Sahul Shelf

As Sahul or Meganesia the contiguous land mass is referred to the northern island of New Guinea was the Aru Islands, large parts of the Arafura Sea and the southern island of Tasmania during the last ice age from Australia. The present isolation of the islands from mainland Australia occurred at the end of the last ice age, when sea levels rose by more than a hundred meters due to the melting land ice of the polar regions. In contrast, Sunda and Sahul were never connected by a land bridge.

The resulting newly formed Straits between the Australian state of Queensland belonging to Cape York Peninsula and New Guinea is called Torres Strait and 140 kilometers wide. The Bass Strait between the island of Tasmania and the Australian continent is about 250 km wide and has an average water depth of about 90 m. The flooding of the Torres Strait occurred about 8,000 years ago and the Bass Strait before about 12,000 years ago. The sea level rose to its present level until about 6,000 years.

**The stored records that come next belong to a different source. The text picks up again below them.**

(** ** [path/filepath] on Unix *)
Module Path.
Definition slash : ascii := "/".
Definition IsAbs (path : string) : bool := Strings.HasPrefix path "/".
(** [Clean]'s loop over the elements, the last one kept first. *)
Fixpoint clean_elems (rooted : bool) (stack elems : list string) : list string :=
  match elems with
  | [] => rev stack
  | e :: elems' =>
      if str_empty e || String.eqb e "." then clean_elems rooted stack elems'
      else if String.eqb e ".." then
        match stack with
        | top :: stack' =>
            if String.eqb top ".." then clean_elems rooted (e :: stack) elems'
            else clean_elems rooted stack' elems'
        | [] => clean_elems rooted (if rooted then [] else [e]) elems'
        end
      else clean_elems rooted (e :: stack) elems'
  end.
Definition Clean (path : string) : string :=
  let rooted := IsAbs path in
  let body := Strings.Join (clean_elems rooted [] (Strings.SplitByte path slash)) "/" in
  if rooted then ("/" +:+ body)%stdpp else if str_empty body then "."%string else body.
(** Leading empty elements are dropped; no element left gives the empty path. *)
Fixpoint Join (elems : list string) : string :=
  match elems with
  | [] => EmptyString
  | e :: elems' => if str_empty e then Join elems' else Clean (Strings.Join elems "/")
  end.
(** The extension: from the last dot of the last element. *)
Fixpoint Ext (path : string) : string :=
  match path with
  | EmptyString => EmptyString
  | String c p' =>
      if negb (str_empty (Ext p')) then Ext p'
      else if Ascii.eqb c "." && negb (Strings.Contains p' "/") then path else EmptyString
  end.
(** [Dir]: the path up to its last slash, cleaned. *)
Definition Dir (path : string) : string :=
  match Strings.last_index_nat path "/" with
  | Some n => Clean (Strings.take_bytes (S n) path)
  | None => "."%string
  end.
Definition Base (path : string) : string :=
  if str_empty path then "."%string
  else match List.filter (fun e => negb (str_empty e)) (rev (Strings.SplitByte path slash)) with
       | e :: _ => e
       | [] => "/"%string
       end.
End Path.

(** [%q] of a string of printable ASCII bytes. *)
Definition quote_byte : ascii := ascii_of_nat 34.
Fixpoint escape (s : string) : string :=
  match s with
  | EmptyString => EmptyString
  | String c s' =>
      if Ascii.eqb c quote_byte || Ascii.eqb c (ascii_of_nat 92)
      then String (ascii_of_nat 92) (String c (escape s')) else String c (escape s')
  end.
Definition Quote (s : string) : string := String quote_byte (escape s +:+ String quote_byte EmptyString)%stdpp.

(** ** Lemmas *)
(** ** [net/url] *)
Module Url.
Definition is_unreserved (c : ascii) : bool :=
  let n := nat_of_ascii c in
  Strings.is_digit c || ((65 <=? n)%nat && (n <=? 90)%nat) || ((97 <=? n)%nat && (n <=? 122)%nat) ||
  existsb (Ascii.eqb c) ["-"; "_"; "."; "~"]%char.
Definition hex_digit (n : nat) : ascii := ascii_of_nat (if (n <? 10)%nat then 48 + n else 55 + n).
Fixpoint QueryEscape (s : string) : string :=
  match s with
  | EmptyString => EmptyString
  | String c s' =>
      let n := nat_of_ascii c in
      if is_unreserved c then String c (QueryEscape s')
      else if Ascii.eqb c " " then String "+" (QueryEscape s')
      else String "%" (String (hex_digit (n / 16)) (String (hex_digit (n mod 16)) (QueryEscape s')))
  end.
(** [url.Values], and [Encode] of them by the order of their keys. *)
Definition Values := gmap string (list string).
Definition Add (key val : string) (v : Values) : Values := <[key := default [] (v !! key) ++ [val]]> v.
Definition Set_ (key val : string) (v : Values) : Values := <[key := [val]]> v.
Definition Encode (v : Values) : string :=
  Strings.Join
    (mbind (fun kv => (fun val => (QueryEscape kv.1 +:+ "=" +:+ QueryEscape val)%stdpp) <$> kv.2) (members v)) "&".
End Url.

Module StringsFacts.
Import Strings.

Lemma append_nil_r (s : string) : (s +:+ EmptyString = s)%stdpp.
Proof. induction s; simpl; [done | by f_equal]. Qed.

Lemma append_assoc (a b c : string) : ((a +:+ b) +:+ c = a +:+ (b +:+ c))%stdpp.
Proof. induction a; simpl; [done | by f_equal]. Qed.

This separation of Sunda and Sahul is also reflected in today's diverse fauna of both regions whose boundaries each other the Wallace and Lydekker line are the Weber described. In contrast, the fauna is very similar to the now isolated islands within the former Sahul region. So marsupials come to New Guinea, Tasmania, Australia, and some western islands before to after Sulawesi and some types of rainbow fish both in northern Australia and New Guinea in the south.

Colonization

The earliest settlement phase Sahuls is recognized 50000-60000 years BC. A route can not be reconstructed because the available datings in New Guinea and Australia are almost all significantly older than the Southeast Asian. There is currently widely accepted that Sahul was colonized by 35,000 BC. People had reached the highlands of New Guinea, nearly 50,000 years ago, and more than 40,000 years ago, the temperate forests in the southwest of the continent. Some 5,000 years later, traces of settlements found in the dry and hot center as well as in rock shelters in the mountains of Tasmania. The different habitats were captured with a stone technology, which shows no standardized forms throughout the Pleistocene.